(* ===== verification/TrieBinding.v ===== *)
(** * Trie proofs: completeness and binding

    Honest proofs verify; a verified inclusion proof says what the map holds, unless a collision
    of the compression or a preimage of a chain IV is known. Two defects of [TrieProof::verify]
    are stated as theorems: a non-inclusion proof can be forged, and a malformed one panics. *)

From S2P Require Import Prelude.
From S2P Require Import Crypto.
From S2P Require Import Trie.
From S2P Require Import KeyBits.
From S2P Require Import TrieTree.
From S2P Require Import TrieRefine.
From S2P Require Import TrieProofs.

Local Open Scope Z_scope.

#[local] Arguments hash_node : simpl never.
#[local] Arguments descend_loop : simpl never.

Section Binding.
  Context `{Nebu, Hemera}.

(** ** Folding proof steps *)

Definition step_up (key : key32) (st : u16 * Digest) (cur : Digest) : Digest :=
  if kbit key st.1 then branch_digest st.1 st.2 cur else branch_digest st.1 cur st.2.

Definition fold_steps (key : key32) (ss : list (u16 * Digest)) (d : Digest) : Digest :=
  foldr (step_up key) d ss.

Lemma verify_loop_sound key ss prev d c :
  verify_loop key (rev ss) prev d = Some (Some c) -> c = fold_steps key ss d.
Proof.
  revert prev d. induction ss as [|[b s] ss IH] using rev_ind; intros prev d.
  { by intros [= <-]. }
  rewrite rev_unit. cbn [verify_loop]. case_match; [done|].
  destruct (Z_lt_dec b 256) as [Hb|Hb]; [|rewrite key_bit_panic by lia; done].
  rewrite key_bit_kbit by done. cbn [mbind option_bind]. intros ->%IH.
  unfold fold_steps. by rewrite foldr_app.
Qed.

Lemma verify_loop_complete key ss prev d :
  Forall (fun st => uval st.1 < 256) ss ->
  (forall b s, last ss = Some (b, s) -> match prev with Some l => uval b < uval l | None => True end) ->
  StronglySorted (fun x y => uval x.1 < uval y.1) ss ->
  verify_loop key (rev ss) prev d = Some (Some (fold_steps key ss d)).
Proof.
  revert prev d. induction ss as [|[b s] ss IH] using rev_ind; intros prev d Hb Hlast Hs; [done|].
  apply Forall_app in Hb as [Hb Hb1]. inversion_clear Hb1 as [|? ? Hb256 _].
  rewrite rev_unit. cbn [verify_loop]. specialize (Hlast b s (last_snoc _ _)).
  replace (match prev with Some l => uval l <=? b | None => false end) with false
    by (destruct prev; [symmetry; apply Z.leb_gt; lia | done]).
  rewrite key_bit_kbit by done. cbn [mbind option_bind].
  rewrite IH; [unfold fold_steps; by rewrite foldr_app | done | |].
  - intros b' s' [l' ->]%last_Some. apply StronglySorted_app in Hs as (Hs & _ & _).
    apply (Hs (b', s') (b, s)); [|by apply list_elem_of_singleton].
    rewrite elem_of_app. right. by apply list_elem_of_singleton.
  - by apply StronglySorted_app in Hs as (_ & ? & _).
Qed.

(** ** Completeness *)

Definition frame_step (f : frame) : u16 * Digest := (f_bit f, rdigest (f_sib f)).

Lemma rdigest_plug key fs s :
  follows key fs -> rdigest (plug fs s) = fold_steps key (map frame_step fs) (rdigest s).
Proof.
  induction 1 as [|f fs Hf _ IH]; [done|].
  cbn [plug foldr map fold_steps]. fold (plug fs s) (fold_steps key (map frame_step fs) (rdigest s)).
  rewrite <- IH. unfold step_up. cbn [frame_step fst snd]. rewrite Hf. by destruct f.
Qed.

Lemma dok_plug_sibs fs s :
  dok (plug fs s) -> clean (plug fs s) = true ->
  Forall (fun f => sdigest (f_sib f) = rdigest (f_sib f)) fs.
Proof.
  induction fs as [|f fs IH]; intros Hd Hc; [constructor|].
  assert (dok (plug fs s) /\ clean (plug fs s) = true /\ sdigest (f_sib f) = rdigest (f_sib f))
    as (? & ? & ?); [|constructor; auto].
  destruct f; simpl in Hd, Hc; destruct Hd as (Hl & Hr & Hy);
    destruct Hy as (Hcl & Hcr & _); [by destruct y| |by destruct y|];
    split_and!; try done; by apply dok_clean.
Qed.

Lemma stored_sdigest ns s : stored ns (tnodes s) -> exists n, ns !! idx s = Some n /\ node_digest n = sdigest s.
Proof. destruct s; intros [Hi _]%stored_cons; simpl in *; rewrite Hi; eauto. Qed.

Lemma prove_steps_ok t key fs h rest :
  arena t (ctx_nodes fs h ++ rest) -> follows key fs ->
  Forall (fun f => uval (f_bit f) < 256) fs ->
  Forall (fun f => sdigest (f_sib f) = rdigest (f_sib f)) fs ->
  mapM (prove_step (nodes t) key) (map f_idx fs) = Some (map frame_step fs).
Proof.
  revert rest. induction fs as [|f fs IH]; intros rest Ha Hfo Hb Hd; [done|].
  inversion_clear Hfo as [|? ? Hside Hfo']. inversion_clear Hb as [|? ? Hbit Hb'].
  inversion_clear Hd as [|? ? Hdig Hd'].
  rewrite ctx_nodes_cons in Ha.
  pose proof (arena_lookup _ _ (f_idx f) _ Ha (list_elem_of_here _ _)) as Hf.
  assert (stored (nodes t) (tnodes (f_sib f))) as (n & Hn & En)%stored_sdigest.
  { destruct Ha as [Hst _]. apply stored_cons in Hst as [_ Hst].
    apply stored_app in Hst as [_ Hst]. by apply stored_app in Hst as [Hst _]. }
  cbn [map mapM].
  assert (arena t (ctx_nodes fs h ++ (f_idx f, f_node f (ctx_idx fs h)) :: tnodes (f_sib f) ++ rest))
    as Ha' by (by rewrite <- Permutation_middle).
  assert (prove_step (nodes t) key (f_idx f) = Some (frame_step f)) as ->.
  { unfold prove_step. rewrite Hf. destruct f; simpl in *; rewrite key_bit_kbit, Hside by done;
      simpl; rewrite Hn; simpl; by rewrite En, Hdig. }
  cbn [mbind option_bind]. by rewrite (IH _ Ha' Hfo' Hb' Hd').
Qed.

_ _ _ _ _ _ _

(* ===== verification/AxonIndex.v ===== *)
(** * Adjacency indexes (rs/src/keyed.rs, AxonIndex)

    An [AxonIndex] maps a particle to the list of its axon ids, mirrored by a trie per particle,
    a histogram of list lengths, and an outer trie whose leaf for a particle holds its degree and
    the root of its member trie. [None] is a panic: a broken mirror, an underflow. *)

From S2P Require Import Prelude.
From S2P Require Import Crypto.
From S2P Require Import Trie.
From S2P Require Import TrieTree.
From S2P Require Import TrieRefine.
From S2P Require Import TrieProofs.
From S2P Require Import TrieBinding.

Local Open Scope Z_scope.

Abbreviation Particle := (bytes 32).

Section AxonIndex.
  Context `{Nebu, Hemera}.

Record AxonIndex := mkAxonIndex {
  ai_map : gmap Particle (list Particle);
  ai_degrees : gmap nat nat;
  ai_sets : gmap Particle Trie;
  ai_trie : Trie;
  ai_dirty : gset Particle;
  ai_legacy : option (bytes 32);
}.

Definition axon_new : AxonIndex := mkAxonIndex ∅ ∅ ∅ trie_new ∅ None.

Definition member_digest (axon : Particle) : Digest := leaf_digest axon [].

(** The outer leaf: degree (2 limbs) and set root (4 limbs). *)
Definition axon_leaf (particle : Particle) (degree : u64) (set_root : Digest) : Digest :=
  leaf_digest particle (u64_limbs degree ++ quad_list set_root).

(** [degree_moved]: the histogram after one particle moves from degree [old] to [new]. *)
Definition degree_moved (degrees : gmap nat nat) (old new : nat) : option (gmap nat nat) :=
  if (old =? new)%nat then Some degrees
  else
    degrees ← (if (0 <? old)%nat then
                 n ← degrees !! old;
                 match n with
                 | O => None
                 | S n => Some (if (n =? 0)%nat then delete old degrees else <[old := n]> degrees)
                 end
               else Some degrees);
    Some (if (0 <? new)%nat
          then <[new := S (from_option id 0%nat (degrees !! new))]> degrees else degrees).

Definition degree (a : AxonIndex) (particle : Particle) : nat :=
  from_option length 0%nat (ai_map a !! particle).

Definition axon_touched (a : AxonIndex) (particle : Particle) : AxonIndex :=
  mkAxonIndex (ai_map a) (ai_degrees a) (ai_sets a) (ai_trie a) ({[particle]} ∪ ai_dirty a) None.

_ _ _ _ _ _ _

In the listing above, how many lines hold the string "follows"? Only the number is to be reported.

→ Response to this exercise: 2